Elguja Gugushvili

Personal information
- Date of birth: 14 April 1946 (age 78)
- Place of birth: Georgian SSR, Soviet Union
- Height: 1.80 m (5 ft 11 in)
- Position(s): Goalkeeper

Senior career*
- Years: Team / Apps / (Gls)
- 1968—1969: Sinatle

Managerial career
- 199?: Georgia (U21)
- 1996—1997: Turkmenistan
- 1997—1998: FC WIT Georgia
- 2004: PAS Giannina (coach)
- 2011-2012: FC Zooveti
- 2012-2014: FC Algeti Marneuli

= Elguja Gugushvili =

Georgian footballer and manager

Elguja Gugushvili (Georgian: ელგუჯა გუგუშვილი) also knowns as Jemal Gugushvili (born 14 April 1946) is a Georgian football manager and former player who played as a goalkeeper.
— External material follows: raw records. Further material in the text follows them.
(** * Loyalty service: balance, redemption and history core

    A shallow embedding of [src/loyalty/loyalty.service.ts] and of the two
    in-memory repositories it is built on, followed by the properties the
    specification states about them.

    Modelling conventions.
    - A TypeScript [number] holding a point amount is a [Number.t], an
      IEEE 754 binary64 value with the rounding of its sums and
      differences; the integers enter it through [Number.ofZ].  What the
      specification says of integer points is stated for amounts that are
      integers with sums of at most 2^53, where the arithmetic of a
      [number] is exact.
    - A [Date] is the integer [getTime()] gives, milliseconds since the
      epoch.
    - A [Map<string, T[]>] is a [gmap string (list T)].  An array stored in
      the map is shared with whoever reads it, so an in-place update of an
      array handed out by a repository is an update of the map entry.
    - [uuidv4()] and [new Date()] are inputs of the call that uses them.
    - A thrown exception is the [Throw] case of [Result]. *)

From Stdlib Require Import ZArith Lia.
From Stdlib Require SpecFloat.
From stdpp Require Import gmap strings list sorting.

Local Open Scope Z_scope.

(** ** Numbers *)

Module Number.

(** A [number].  Every finite binary64 value is an integer multiple of
    2^-1074, the smallest positive one, so a finite value is kept as that
    integer: [Finite k] is the number k * 2^-1074.  The binary64 values
    are those whose [k] has at most 53 significant bits and is below
    2^2098 in absolute value.  The two zeros are one value here: the sums,
    differences and comparisons of the service do not tell them apart. *)
Inductive t : Type :=
  | NaN
  | Infinity (negative : bool)
  | Finite (k : Z).

(** The number an integer literal denotes. *)
Definition ofZ (n : Z) : t := Finite (n * 2 ^ 1074).

(** The integer part of a finite number, towards minus infinity. *)
Definition toZ (x : t) : Z :=
  match x with
  | Finite k => k / 2 ^ 1074
  | NaN | Infinity _ => 0
  end.

(** The binary64 value nearest to the exact result [k * 2^-1074], ties to
    the even significand: the bits below the 53 leading ones are rounded
    away, and a result of 2^1024 or more is an infinity. *)
Definition round (k : Z) : t :=
  let a := Z.abs k in
  let s := Z.log2 a - 52 in
  if decide (s ≤ 0) then Finite k
  else
    let q := a / 2 ^ s in
    let r := a mod 2 ^ s in
    let half := 2 ^ (s - 1) in
    let m := if decide (r < half) then q
             else if decide (half < r) then q + 1
             else if Z.even q then q else q + 1 in
    if decide (2 ^ 2098 ≤ m * 2 ^ s) then Infinity (bool_decide (k < 0))
    else Finite (Z.sgn k * (m * 2 ^ s)).
(** * MSL achievement and CSV reconciliation: a shallow embedding

    The dashboard keeps its algorithmic content inside React components:
    [MSLCsvUpload], [ProductCsvUpload], [StoreCsvUpload] (CSV parsing and
    bulk commit), [MSLManagement] (CSV export) and the two achievement
    computations of [Overview] and [DailyRecap].  Each
    is embedded below as a Rocq function that follows the TypeScript
    text statement by statement.

    Conventions of the embedding:
    - a JavaScript string is a [string]; the embedding is exact on ASCII
      text, where white space is [Ascii.is_space] (TAB, LF, VT, FF, CR, SP)
      and the letters with an upper case are a-z; any other code unit is
      an ordinary character;
    - [undefined] read from an array is [None]; [x || ''] is [orEmpty];
    - a JavaScript number that holds an integer is a [Z], [NaN] is [None];
      a number that holds a ratio is an exact rational [Q];
    - a JavaScript object used as a dictionary is the [gmap] of its own
      keys, a [Set] is a [gset];
    - the hosted data store is a state threaded through the requests. *)

From Stdlib Require Import String Ascii ZArith NArith QArith Lia List.
From Stdlib Require Import DecimalString DecimalN Sorted.
From Stdlib Require Floats Uint63.
From stdpp Require Import list gmap strings.

Local Open Scope string_scope.
Local Open Scope list_scope.

(** ** JavaScript string and array primitives *)

(** A string of the program is a string of code units; the [string] of
    this development is exact for the texts whose code units are all
    below 128 (ASCII), where [trim], [toUpperCase] and comparison are
    those of the engine.  [Spec.asciiText] names these texts. *)

Module Js.

Definition LF : ascii := "010"%char.
Definition COMMA : ascii := ","%char.
Definition QUOTE : ascii := "034"%char.

(** [String.prototype.trimStart] *)
Fixpoint trimStart (s : string) : string :=
  match s with
  | EmptyString => EmptyString
  | String c s' => if Ascii.is_space c then trimStart s' else s
  end.

(** [String.prototype.trimEnd] *)
Fixpoint trimEnd (s : string) : string :=
  match s with
  | EmptyString => EmptyString
  | String c s' =>
      match trimEnd s' with
      | EmptyString => if Ascii.is_space c then EmptyString else String c EmptyString
      | r => String c r
      end
  end.
(** * OVSDBCluster reconciliation: a shallow embedding of
    [controllers/ovsdbcluster_controller.go] and the properties of one
    reconcile cycle.

    The controller talks to an API server through [r.Client]; the answers of
    the API server are the inputs of a cycle and the calls the cycle makes on
    members (OVSDBServer) and instances (Pod) are its trace.  Go's [int] is
    64 bits wide: every counter below is bounded by the length of a listed
    slice, so the embedding uses [Z] without wrap-around. *)

From Stdlib Require Import ZArith QArith Qround Lia.
From Stdlib Require OrderedTypeEx.
From stdpp Require Import base strings pretty gmap list sorting.

Local Open Scope Z_scope.

(** ** Errors and results *)

(** [ClientError] is an error answered by the API server, [Errorf] is
    [fmt.Errorf("<msg>: %w", cause)], and [WrapErrorForObject] stands for the
    helper of the same name of the controllers package (its text is not needed:
    only which error it wraps). *)
Inductive error : Type :=
  | ClientError (msg : string)
  | Errorf (msg : string) (cause : error)
  | WrapErrorForObject (msg : string) (obj : string) (cause : error).

Inductive result (A : Type) : Type :=
  | Ok (a : A)
  | Err (e : error).
Arguments Ok {A} a.
Arguments Err {A} e.

(** [controllerutil.OperationResult]. *)
Inductive OperationResult : Type :=
  | OperationResultNone
  | OperationResultCreated
  | OperationResultUpdated
  | OperationResultUpdatedStatus
  | OperationResultUpdatedStatusOnly.

Global Instance OperationResult_eq_dec : EqDecision OperationResult.
Proof. solve_decision. Defined.

(** ** Data model *)

(** The API types of the package [api/v1alpha1], with the fields the
    controller reads or writes.  Each Go struct is a record in a module of its
    own, so that fields keep their Go names ([Cluster.Status],
    [ClusterStatus.ClusterID], ...). *)

(** Reason codes of the Failed condition. *)
Inductive FailedReason : Type :=
  | OVSDBClusterBootstrap
  | OVSDBClusterInconsistent.

Global Instance FailedReason_eq_dec : EqDecision FailedReason.
Proof. solve_decision. Defined.

(** Modelled from the spec: the condition list of the cluster status, whose
    declaration and bookkeeping helpers ([util.SetAvailable], [util.SetFailed],
    ...) are outside the controller file.  The spec names two conditions: an
    [available] condition and a [failed] condition with a reason code and a
    message. *)
Module ClusterConditions.
Record t : Type := mk {
  Available : bool;
  Failed : option (FailedReason * string)
}.
End ClusterConditions.

Module ClusterSpec.
Record t : Type := mk {
  Replicas : Z;
  DBType : string;
  ServerStorageSize : string;
  ServerStorageClass : option string
}.
End ClusterSpec.

Module ClusterStatus.
Record t : Type := mk {
  ClusterID : option string;
  AvailableServers : Z;
  ClusterSize : Z;
  ClusterQuorum : Z;
  Conditions : ClusterConditions.t
}.
End ClusterStatus.

Module Cluster.
Record t : Type := mk {
  Name : string;
  Namespace : string;
  Spec : ClusterSpec.t;
  Status : ClusterStatus.t
}.
End Cluster.

Module ServerSpec.
Record t : Type := mk {
  DBType : string;
  ClusterID : option string;
  ClusterName : string;
  InitPeers : list string;
  StorageSize : string;
  StorageClass : option string
}.
End ServerSpec.

(** Modelled from the spec: the status of a member as its bootstrap agent
    writes it ([available] and [failed] are conditions read through
    [util.IsAvailable] and [util.IsFailed]). *)
Module ServerStatus.
Record t : Type := mk {
  Available : bool;
  Failed : bool;
  ClusterID : option string;
  RaftAddress : option string
}.
End ServerStatus.

Module Server.
Record t : Type := mk {
  Name : string;
  Namespace : string;
  Labels : gmap string string;
  Spec : ServerSpec.t;
  Status : ServerStatus.t
}.
End Server.

(** Modelled from the spec: an instance has a name (its member's name), a
    namespace and an observed readiness. *)
Module Pod.
Record t : Type := mk {
  Name : string;
  Namespace : string;
  Ready : bool
}.
End Pod.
As a player, he is known for his performances for the FC Sinatle. In the early 1990s, he headed the Georgian U21 youth football team. In 1996–97 he headed the national team of Turkmenistan. The next two years he headed the Georgian FC WIT Georgia. He also worked in the coaching staffs of various Georgian clubs.